PROBLEM STATEMENT:
The lines to copy run from the one containing "pl_small : Z.of_nat" through the last line of the listing; copy them exactly and nothing more.

*** RECORDS TO PROCESS Section Begins ***

(* ===== verification/PrefetchThread.v ===== *)
(** The thread that reads the pages of the prefetch list into the page cache,
    [prefetch_thread] of [lib/userfault/userfault.c], and the fault handler that waits for it.

    As the write thread it loops for ever and is cut where other threads can run: what
    happens under [list_lock] is one step, and so are the call of the backend, the update
    of the page cache under [pagecache_lock], and the release of a waiting handler.  The
    local arrays that the backend fills start with whatever is on the stack, which is an argument. *)
From S2P Require Import Prelude Config MonitorStats Os LruBuffer UtHash ExternRam ThreadedIo Upid.
From S2P Require Import BufferAllocator PageCache World PageCacheRead CachedPages Userfault.

Inductive ppc : Type :=
| PtTop                                          (** before [list_lock] *)
| PtRead (ufd : Z) (keys : list Z)               (** [toPrefetch], before the backend is called *)
| PtStore (ufd : Z) (keys : list Z) (arrays : list (ptr * Z)) (** before [pagecache_lock] *)
| PtDelete (ufd : Z) (keys : list Z)             (** before the entries are removed *)
| PtPost (waiting : bool)
| PtWait.                                        (** before [sem_wait(&prefetcher_sem)] *)

(** The loop over the list: the descriptor of the first entry, and the addresses of its
    pages as long as the array has room. *)
Fixpoint collect_keys (ps : list ptr) (isFirst : bool) (ufd : Z) (keys : list Z) : M tio (Z * list Z) :=
  match ps with
  | [] => mret (ufd, keys)
  | p :: ps =>
      t ← mget;
      e ← mlift (deref p (prefetch_list t));
      let current := payload e in
      let ufd := if isFirst then p_ufd current else ufd in
      if ((p_ufd current =? ufd) && (Z.of_nat (length keys) <? MAX_MULTI_READ))%bool
      then collect_keys ps false ufd (keys ++ [p_pageaddr current])
      else collect_keys ps false ufd keys
  end.

(** The critical section at the top of a turn. *)
Definition select_prefetch : M tio (option (Z * list Z)) :=
  size ← get_prefetch_list_size;
  if 0 <? size then
    t ← mget;
    r ← collect_keys (HASH_ITER (prefetch_list t)) true 0 [];
    mmod (fun t => set_waiting (isWriterWaiting t) false (isUfhandlerWaiting t) t);;
    mret (Some r)
  else
    mmod (fun t => set_waiting (isWriterWaiting t) true (isUfhandlerWaiting t) t);;
    mret None.

(** The arguments of a call on the three arrays. *)
Definition with_keys (keys : list Z) (arrays : list (ptr * Z)) : list (Z * ptr * Z) :=
  zip_with (fun k bl => (k, bl.1, bl.2)) keys arrays.

Section thread.
Context `{X : ExternRAM} `{F : BuildFlags}.
Context (stack : nat -> ptr * Z).

Definition read_request (keys : list Z) : list (Z * ptr * Z) := imap (fun i k => (k, (stack i).1, (stack i).2)) keys.
(** The arrays [bufs] and [lengths] after the backend has filled the first entries. *)
Definition filled (keys : list Z) (r : list (ptr * Z)) : list (ptr * Z) :=
  r ++ drop (length r) ((fun x => (req_buf x, x.2)) <$> read_request keys).

(** The message about a descriptor without a client has an argument less than
    conversions. *)
Definition read_prefetch (ufd : Z) (keys : list Z) : M world (list (ptr * Z)) :=
  client ← in_fd (get_client_by_fd ufd);
  if decide (client = NULL) then mub BadFormat
  else r ← in_ext (readPages client (read_request keys)); mret (filled keys r).

(** The second critical section; the result is whether the handler waits. *)
Definition finish_prefetch (ufd : Z) (keys : list Z) : M world bool :=
  miter (fun key => in_tio_dbg (del_prefetch_info ufd key)) keys;;
  mgets (fun w => isUfhandlerWaiting (w_tio w)).

Definition prefetcher_step (pc : ppc) : M world ppc :=
  match pc with
  | PtTop =>
      r ← in_tio select_prefetch;
      mret (match r with Some (ufd, keys) => PtRead ufd keys | None => PtWait end)
  | PtRead ufd keys => arrays ← read_prefetch ufd keys; mret (PtStore ufd keys arrays)
  | PtStore ufd keys arrays => in_pc (storePagesInPageCache ufd (with_keys keys arrays));; mret (PtDelete ufd keys)
  | PtDelete ufd keys => waiting ← finish_prefetch ufd keys; mret (PtPost waiting)
  | PtPost waiting => mwhen waiting (in_tio (sem_post Ufhandler));; mret PtTop
  | PtWait => in_tio (sem_wait Prefetcher);; mret PtTop
  end.

(** The thread running alone for [n] steps. *)
Fixpoint prefetcher_run (n : nat) (pc : ppc) : M world ppc :=
  match n with
  | O => mret pc
  | S n => pc ← prefetcher_step pc; prefetcher_run n pc
  end.
End thread.

(** ** The handler *)

(** [wait_for_prefetch] cut at the same places. *)
Inductive wait_pc : Type :=
| WaCheck (ufd pageaddr : Z)               (** before [list_lock] *)
| WaPost (ufd pageaddr : Z) (waiting : bool)
| WaSem (ufd pageaddr : Z)                 (** before [sem_wait(&ufhandler_sem)] *)
| WaOut.                                   (** past the loop, and in all other code *)

Section handler.
Context `{X : ExternRAM} `{F : BuildFlags}.

Definition wait_step (h : wait_pc) : M world wait_pc :=
  match h with
  | WaCheck ufd pageaddr =>
      waiting ← mgets (fun w => isPrefetcherWaiting (w_tio w));
      found ← in_tio (exist_prefetch_info ufd pageaddr);
      in_tio (mmod (fun t => set_waiting (isWriterWaiting t) (isPrefetcherWaiting t) found t));;
      mret (if found : bool then WaPost ufd pageaddr waiting else WaOut)
  | WaPost ufd pageaddr waiting => mwhen waiting (in_tio (sem_post Prefetcher));; mret (WaSem ufd pageaddr)
  | WaSem ufd pageaddr => in_tio (sem_wait Ufhandler);; mret (WaCheck ufd pageaddr)
  | WaOut => mret WaOut
  end.
End handler.

(** * The prefetch list as a set of pages *)

Definition p_key (x : prefetch_info) : bytes := info_key (p_ufd x) (p_pageaddr x).

(** The table is keyed by the fields of its entries, which are in range, and its size
    is a nonnegative [int]. *)
Record pl_ok (h : uthash prefetch_info) : Prop := {
  pl_keyed : keyed p_key h;
  pl_range : forall k x, get k h = Some x -> is_s32 (p_ufd x) /\ is_u64 (p_pageaddr x);
  pl_small : Z.of_nat (length (HASH_ITER h)) < 2 ^ 31
}.

Definition pl_has (h : uthash prefetch_info) (u a : Z) : Prop := is_Some (HASH_FIND (info_key u a) h).
#[export] Instance pl_has_dec h u a : Decision (pl_has h u a) := _.

Lemma pl_size h : pl_ok h -> s32 (HASH_CNT h) = Z.of_nat (length (HASH_ITER h)).
Proof.
  intros [[[Hok _] _] _ Hs]. unfold HASH_CNT, HASH_ITER, hash_ok in *. destruct (tbl h) as [t|]; [|done].
  rewrite (ok_items _ _ Hok). unfold u32. rewrite Z.mod_small by lia. apply s32_id. unfold is_s32. lia.
Qed.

*** RECORDS TO PROCESS Section Ends ***

RESULT OF THE TASK:
  pl_small : Z.of_nat (length (HASH_ITER h)) < 2 ^ 31
}.

Definition pl_has (h : uthash prefetch_info) (u a : Z) : Prop := is_Some (HASH_FIND (info_key u a) h).
#[export] Instance pl_has_dec h u a : Decision (pl_has h u a) := _.

Lemma pl_size h : pl_ok h -> s32 (HASH_CNT h) = Z.of_nat (length (HASH_ITER h)).
Proof.
  intros [[[Hok _] _] _ Hs]. unfold HASH_CNT, HASH_ITER, hash_ok in *. destruct (tbl h) as [t|]; [|done].
  rewrite (ok_items _ _ Hok). unfold u32. rewrite Z.mod_small by lia. apply s32_id. unfold is_s32. lia.
Qed.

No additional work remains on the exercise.